The other major outside donor is the union for rank-and-file Los Angeles police officers, which has poured just over $3 million into ads and mailers attacking Bass.

Katzenberg, a co-founder of DreamWorks, has been a longtime national Democratic donor, but his giving this cycle to local races has far outpaced his largesse in the past.

He has poured a half-million dollars into a committee supporting Robert Luna’s candidacy for sheriff and has said current Sheriff Alex Villanueva “has created dysfunction and chaos which has put our public safety at risk,” according to a fundraising appeal for Luna he sent late last year.

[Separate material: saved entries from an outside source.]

(** X17. [load(name)] of an effect slot always creates a new object,
    gives it the source [name], connects its key presses, makes it the
    slot's [uiEffect] and places it at the origin; every object that
    existed is left as it was. When the slot was empty the new object is
    alive. When the slot held an effect, [destroy()] is called on the new
    object, not on the one the slot held: the slot then refers to a
    destroyed object, and the previous effect, if it was alive, stays
    alive without being referred to. [unload()] destroys the object the
    slot refers to and empties the slot; on an empty slot it does
    nothing. *)
Theorem slot_load_unload (name : string) (s : Slot) :
  exists e o s',
    load name s = Some s' /\
    objects s !! e = None /\
    uiEffect s' = Some e /\
    objects s' !! e = Some o /\
    source o = name /\ keys_connected o = true /\
    x o = S754_zero false /\ y o = S754_zero false /\
    (forall p, p <> e -> objects s' !! p = objects s !! p) /\
    (uiEffect s = None -> alive s' e) /\
    (forall p, uiEffect s = Some p ->
       destroyed o = true /\ ~ alive s' e /\ (alive s p -> alive s' p) /\
       exists s'', unload s' = Some s'' /\ uiEffect s'' = None /\
                   (alive s p -> alive s'' p)) /\
    (uiEffect s = None ->
       exists s'', unload s' = Some s'' /\ uiEffect s'' = None /\ ~ alive s'' e).
Proof.
  pose proof (load_run name s) as Hrun. cbv zeta in Hrun.
  pose proof (fresh_object s) as Hfresh.
  revert Hrun Hfresh. generalize (fresh (dom (objects s))). intros e Hrun Hfresh.
  eexists e, _, _. split; [exact Hrun|]. split; [exact Hfresh|].
  cbn [uiEffect objects]. split; [reflexivity|]. split; [apply lookup_insert_eq|].
  cbn [source keys_connected x y destroyed].
  split; [reflexivity|]. split; [reflexivity|]. split; [reflexivity|]. split; [reflexivity|].
  split; [|split; [|split]].
  - intros p Hp. apply lookup_insert_ne. congruence.
  - intros ->. eexists. split; [apply lookup_insert_eq|reflexivity].
  - intros p ->. split; [reflexivity|].
    assert (Hpe : alive s p -> p <> e).
    { intros (o & Ho & _) ->. congruence. }
    split; [|split].
    + intros (o & Ho & Hd). cbn in Ho. rewrite lookup_insert_eq in Ho.
      injection Ho as <-. discriminate.
    + intros Hp. pose proof (Hpe Hp) as Hne. destruct Hp as (o & Ho & Hd).
      exists o. split; [|exact Hd]. cbn. rewrite lookup_insert_ne by congruence. exact Ho.
    + unfold unload, update. cbn [uiEffect objects]. rewrite lookup_insert_eq.
      eexists. split; [reflexivity|]. split; [reflexivity|].
      intros Hp. pose proof (Hpe Hp) as Hne. destruct Hp as (o & Ho & Hd).
      exists o. split; [|exact Hd]. cbn. rewrite !lookup_insert_ne by congruence. exact Ho.
  - intros ->. unfold unload, update. cbn [uiEffect objects]. rewrite lookup_insert_eq.
    eexists. split; [reflexivity|]. split; [reflexivity|].
    intros (o & Ho & Hd). cbn in Ho. rewrite lookup_insert_eq in Ho.
    injection Ho as <-. discriminate.
Qed.

End EffectSlotFacts.

(** ** From a new node to its first frame *)

Module LifecycleFacts.
Import Text Grammar Values Node EffectNodeImpl Loader Observe Pipeline Layout.
Import Samples MoreSamples.
Import MonadFacts StateFacts LoaderFacts ChainFacts LayoutFacts LoadFacts.
Local Open Scope list_scope.

(** X18. The life of a node up to its first frame. A node as the
    constructor leaves it is given a name, the worker loads the effect
    file of that name (the header and the file can be read and the
    context compiles and links every pass), a chain is attached, and the
    chain is painted with a texture for the single input. Then every
    step returns; after the load the node is ready and holds one program
    per pass, [P] in all, one more than the file has buffer shader lines;
    and the first paint creates [P + 1] textures and returns the second of
    them, leaving the cursor of the chain at 1. *)
Theorem first_frame (fs : gmap string FileEntry) (glc : GLCompiler)
    (integral realTime realTimeLast : qreal) (next : GLuint)
    (name h text : string) amb (c : Chain) (inputTextures : list GLuint) :
  name <> "" ->
  QFile_open fs header_path = Some h ->
  exists_and_isFile fs (effect_path name) = true ->
  QFile_open fs (effect_path name) = Some text ->
  (forall stage src, compiles glc stage src = true) ->
  (forall v f, links glc v f = true) ->
  inputTextures <> [] ->
  let s0 := mkStore (EffectNode_new integral realTime realTimeLast) ∅ next in
  let P := S (buffershader_count (readLines text)) in
  exists s1 ev1 s2 ev2 s3 ev3 s4 ev4,
    setName name s0 = Some (tt, s1, ev1) /\
    load fs glc s1 = Some (tt, s2, ev2) /\
    m_ready (this s2) = true /\
    length (m_programs (this s2)) = P /\
    chainsEdited [c] [] s2 = Some (tt, s3, ev3) /\
    paint amb c inputTextures s3 = Some (next + 1, s4, ev4) /\
    gl_next s4 = next + Z.of_nat P + 1 /\
    ringIndex s4 (this s4) (chain_ptr c) = Some 1.
Proof.
  intros Hname Hh Hex Hf Hcomp Hlink Hin. cbv zeta.
  set (s1 := mkStore (with_name name
                        (with_ready false (EffectNode_new integral realTime realTimeLast)))
                     ∅ next).
  assert (Hset : setName name
                   (mkStore (EffectNode_new integral realTime realTimeLast) ∅ next) =
                 Some (tt, s1,
                       [EvAssign F_ready; EvLock; EvAssign F_name; EvUnlock;
                        EvInvoke "initialize"; EvEmit (nameChanged name)])).
  { unfold setName. rewrite bind_get_this. cbn [this EffectNode_new m_name].
    destruct (String.eqb_spec name "") as [E|_]; [contradiction|]. reflexivity. }
  (* the load *)
  destruct (loadProgram_cases fs glc name s1 eq_refl)
    as [(pre & msg & Hrun & Hdbg & Hcause)
       |(h' & text' & passes & props & dbg & Hrun & Hh' & _ & Hf' & Hparse & Hne & _ & _)].
  { exfalso. destruct Hcause as [[E _]|[[[E|E] _]|(_ & h' & text' & passes & props & _ & _ & _ & E)]];
      try congruence.
    apply Bool.not_true_iff_false in E. apply E. apply forallb_forall. intros pass _.
    unfold compiled_and_linked. rewrite !Hcomp, Hlink. reflexivity. }
  rewrite Hh in Hh'. injection Hh' as <-. rewrite Hf in Hf'. injection Hf' as <-.
  pose proof (load_succeeded fs glc s1 _ _ Hrun) as Hload.
  cbn [this heap gl_next] in Hload.
  pose proof (parse_source_count text s1 _ _ _ Hparse) as Hlen.
  set (programs := map (program_of_pass h) passes) in *.
  set (n2 := with_ready true
               (with_programs programs
                  (with_name name
                     (with_ready false (EffectNode_new integral realTime realTimeLast))))).
  set (s2 := mkStore n2 ∅ next).
  assert (Hload2 : exists ev2, load fs glc s1 = Some (tt, s2, ev2)).
  { eexists. exact Hload. }
  destruct Hload2 as [ev2 Hload2].
  assert (Hplen : length programs = S (buffershader_count (readLines text))).
  { unfold programs. rewrite length_map. exact Hlen. }
  (* the chain *)
  assert (Hsep2 : states_separate s2 (this s2)) by (apply fresh_node_separate; reflexivity).
  destruct (add_all_run [c] s2 Hsep2) as (s3 & Hr3 & Hsep3 & Hf3 & Hg3 & _ & Hin3 & _).
  destruct (same_fields_eqs _ _ Hf3) as (Er & Ep & Ec & _).
  cbn [this s2 n2 m_ready m_programs m_inputCount with_ready with_programs with_name
       EffectNode_new] in Er, Ep, Ec.
  assert (Hst : render_state s3 (this s3) (chain_ptr c) = Some EffectNodeRenderState_new).
  { apply Hin3. cbn. apply list_elem_of_singleton. reflexivity. }
  unfold render_state in Hst.
  destruct (m_renderStates (this s3) !! chain_ptr c) as [l|] eqn:Hl; [|discriminate].
  (* the paint *)
  destruct (RingFacts.paint_ok amb c inputTextures s3 l [] 0)
    as (_ & out & ev4 & Hout & Hpaint);
    [exact Er|exact Hl|exact Hst|left; reflexivity|lia| |].
  { rewrite Ec. destruct inputTextures; [contradiction|cbn [length]; lia]. }
  cbv zeta in Hout, Hpaint. cbn [is_nil app] in Hout, Hpaint.
  rewrite Ep, Hplen, Hg3 in Hout, Hpaint. cbn [gl_next s2] in Hout, Hpaint.
  set (P := S (buffershader_count (readLines text))) in *.
  assert (Hmod : (0 + 1) mod (Z.of_nat P + 1) = 1).
  { apply Z.mod_small. lia. }
  rewrite Hmod in Hout, Hpaint.
  rewrite fresh_fbos_at in Hout by lia. injection Hout as <-. cbn [texture] in Hpaint.
  eexists s1, _, s2, ev2, s3, _, _, ev4.
  split; [exact Hset|]. split; [exact Hload2|]. split; [reflexivity|].
  split; [exact Hplen|]. split; [|split; [exact Hpaint|split]].
  - rewrite chainsEdited_unfold, bind_event. fold (add_all [c]).
    rewrite (bind_run _ _ _ _ _ _ Hr3). reflexivity.
  - cbn [gl_next]. lia.
  - unfold ringIndex, render_state. cbn [this heap m_renderStates with_realTime
      with_realTimeLast]. rewrite Hl, lookup_insert_eq. reflexivity.
Qed.

Lemma first_frame_witness :
  exists s1 ev1 s2 ev2 s3 ev3 s4 ev4,
    setName "purple" s_fresh = Some (tt, s1, ev1) /\
    load sample_files compiler_ok s1 = Some (tt, s2, ev2) /\
    m_ready (this s2) = true /\
    length (m_programs (this s2)) = 2%nat /\
    chainsEdited [sample_chain] [] s2 = Some (tt, s3, ev3) /\
    paint sample_ambient sample_chain [55] s3 = Some (2, s4, ev4) /\
    gl_next s4 = 4 /\
    ringIndex s4 (this s4) 7%nat = Some 1.
Proof.
  apply (first_frame sample_files compiler_ok q_zero q_zero q_zero 1
           "purple" "// header" source_example sample_ambient sample_chain [55]);
    try reflexivity; discriminate.
Defined.

End LifecycleFacts.

(** ** Where a paint stops, and what it leaves alone *)

Module PaintEdgeFacts.
Import Values Node EffectNodeImpl Observe Pipeline Samples MoreSamples.
Import MonadFacts PaintFacts GLFacts StateFacts ChainFacts.
Local Open Scope list_scope.

Lemma for_up_events_None (f : Z -> option (list Event)) :
  forall count lo k,
    lo <= k < lo + Z.of_nat count -> f k = None -> for_up_events f lo count = None.
Proof.
  induction count as [|c IH]; intros lo k Hk Hf; [lia|].
  cbn [for_up_events]. destruct (Z.eq_dec k lo) as [->|Hne].
  - rewrite Hf. reflexivity.
  - rewrite (IH (lo + 1) k) by (lia || exact Hf). destruct (f lo); reflexivity.
Qed.

Lemma for_down_events_None (f : Z -> option (list Event)) :
  forall count j,
    0 <= j < Z.of_nat count -> f j = None -> for_down_events f count = None.
Proof.
  induction count as [|c IH]; intros j Hj Hf; [lia|].
  cbn [for_down_events]. destruct (Z.eq_dec j (Z.of_nat c)) as [->|Hne].
  - rewrite Hf. reflexivity.
  - rewrite (IH j) by (lia || exact Hf). destruct (f (Z.of_nat c)); reflexivity.
Qed.

Lemma at_None {A} (v : list A) (i : Z) : Z.of_nat (length v) <= i -> at_ v i = None.
Proof.
  intros H. unfold at_. destruct (Z.ltb_spec i 0); [reflexivity|].
  apply lookup_ge_None. lia.
Qed.

Lemma pass_events_no_input (n : EffectNode) amb chain inputTextures ring ti j :
  Z.of_nat (length inputTextures) < m_inputCount n ->
  pass_events n amb chain inputTextures ring ti j = None.
Proof.
  intros Hin. unfold pass_events. cbv zeta.
  rewrite (for_up_events_None (input_events inputTextures) (Z.to_nat (m_inputCount n)) 0
             (Z.of_nat (length inputTextures))).
  - destruct (at_ (m_programs n) j); [|reflexivity].
    destruct (at_ ring _); reflexivity.
  - lia.
  - unfold input_events. rewrite at_None by lia. reflexivity.
Qed.

Lemma pass_events_no_slot (n : EffectNode) amb chain inputTextures ring ti j :
  at_ ring (fboIndex ti (Z.of_nat (length (m_programs n))) j) = None ->
  pass_events n amb chain inputTextures ring ti j = None.
Proof.
  intros H. unfold pass_events. cbv zeta. rewrite H.
  destruct (at_ (m_programs n) j); reflexivity.
Qed.

Lemma pass_events_no_channel (n : EffectNode) amb chain inputTextures ring ti j k :
  0 <= k < Z.of_nat (length (m_programs n)) ->
  at_ ring (chanIndex ti (Z.of_nat (length (m_programs n))) j k) = None ->
  pass_events n amb chain inputTextures ring ti j = None.
Proof.
  intros Hk H. unfold pass_events. cbv zeta.
  rewrite (for_up_events_None
             (channel_events (m_inputCount n) ring ti (Z.of_nat (length (m_programs n))) j)
             (length (m_programs n)) 0 k).
  - destruct (at_ (m_programs n) j); [|reflexivity].
    destruct (at_ ring (fboIndex ti (Z.of_nat (length (m_programs n))) j)); [|reflexivity].
    destruct (for_up_events (input_events _) _ _); reflexivity.
  - lia.
  - unfold channel_events. rewrite H. reflexivity.
Qed.

(** X19. A [paint] needs a texture for every input. For a ready node
    with at least one program and the chain attached, on a ring that is
    empty or full and a cursor that is not negative, the paint returns
    exactly when [inputTextures] has at least [m_inputCount] entries; with
    fewer, the first pass stops at [inputTextures.at(k)]. *)
Theorem paint_needs_inputs amb chain inputTextures (s : Store) (l : nat)
    (ring0 : list QOpenGLFramebufferObject) (ti : Z) :
  m_ready (this s) = true ->
  m_renderStates (this s) !! chain_ptr chain = Some l ->
  heap s !! l = Some (mkRenderState ring0 ti) ->
  ring0 = [] \/ length ring0 = S (length (m_programs (this s))) ->
  0 <= ti ->
  m_programs (this s) <> [] ->
  (is_Some (paint amb chain inputTextures s) <->
   m_inputCount (this s) <= Z.of_nat (length inputTextures)).
Proof.
  intros Hready Hc Hl Hring Hti Hne. split.
  - intros [r Hr]. destruct (Z.le_gt_cases (m_inputCount (this s))
                               (Z.of_nat (length inputTextures))) as [|Hlt]; [assumption|].
    exfalso. rewrite (paint_run _ _ _ _ _ _ _ Hready Hc Hl) in Hr. cbv zeta in Hr.
    rewrite (for_down_events_None _ (length (m_programs (this s))) 0) in Hr;
      [discriminate| |].
    + destruct (m_programs (this s)); [contradiction|cbn [length]; lia].
    + apply pass_events_no_input. cbn. lia.
  - intros Hin.
    destruct (RingFacts.paint_ok amb chain inputTextures s l ring0 ti
                Hready Hc Hl Hring Hti Hin) as (_ & out & ev & _ & Hrun).
    rewrite Hrun. eauto.
Qed.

Contribution records show that Katzenberg also has given locally in the past, donating $50,000 in 2017 to the campaign for Measure H, which raised taxes to pay for social services that help Los Angeles County’s unhoused. Caruso also gave $50,000 to this effort.

A year earlier, both Caruso and Katzenberg contributed $100,000 to Mayor Eric Garcetti’s campaign for Measure M, the half-cent sales tax to support public transit and transportation programs.

In 2013, Katzenberg put more than $101,000 into the effort to elect Wendy Greuel — who worked with him at DreamWorks — as mayor.

Last summer, Katzenberg met with numerous local elected officials and aides who work on homelessness policy in the run-up to a vote to impose new anti-camping rules, which would allow the city to remove encampments that are near key public facilities, such as libraries and homeless shelters, once offers of housing have been made.

He continues to be interested in the crisis — and part of his giving to Bass is based on the belief that she is best positioned to address homelessness.

“Karen knows soundbites will never solve our homelessness crisis and the rise in crime,” he said in the statement to The Times on Wednesday. “She has comprehensive plans that will address the root causes of our city’s homelessness, public safety and economic challenges.”